◆ **Work item**
Copy out every line of the data that has the word "Hpar" somewhere in it.

◆ **Stored items from a collection**
☆ ☆ ☆

Lemma browse_lists_directory_witness :
  exists items, @browse demo_env 7 "/a" None 1 demo_world = (Ok items, demo_world) /\
    map FileName items = ["c"; "b"] /\ NoDup (EntryID <$> items).
Proof.
  assert (denotes "/a" ["a"]) as Hd by (by apply (bool_decide_unpack _)).
  destruct (find (T demo_world) ["a"]) as [p|] eqn:Ep; [|vm_compute in Ep; discriminate Ep].
  destruct (@browse_lists_directory demo_env "/a" ["a"] p 1 demo_world (proj1 demo_world_wf) Hd
    eq_refl Ep) as (items & Hrun & _ & Hnd & _).
  - vm_compute in Ep. injection Ep as <-. reflexivity.
  - lia.
  - intros r Hr Hpar. vm_compute in Ep. injection Ep as <-. cbn [EntryId_] in Hpar.
    assert (T demo_world = ltac:(let x := eval vm_compute in (T demo_world) in exact x)) as Et
      by (vm_compute; reflexivity).
    rewrite Et in Hr. unfold showable.
    repeat (apply elem_of_cons in Hr as [-> |Hr];
      [first [discriminate Hpar
             |split; [discriminate|first [left; reflexivity|right; eexists; reflexivity]]]|]).
    apply elem_of_nil in Hr. destruct Hr.
  - exists items. split.
    + replace 7%nat with (S (length (T demo_world))); [exact Hrun|]. vm_compute. reflexivity.
    + split; [|exact Hnd]. vm_compute in Hrun. injection Hrun as <-. reflexivity.
Defined.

☆ ☆ ☆

◆ **Your response**
  - intros r Hr Hpar. vm_compute in Ep. injection Ep as <-. cbn [EntryId_] in Hpar.
      [first [discriminate Hpar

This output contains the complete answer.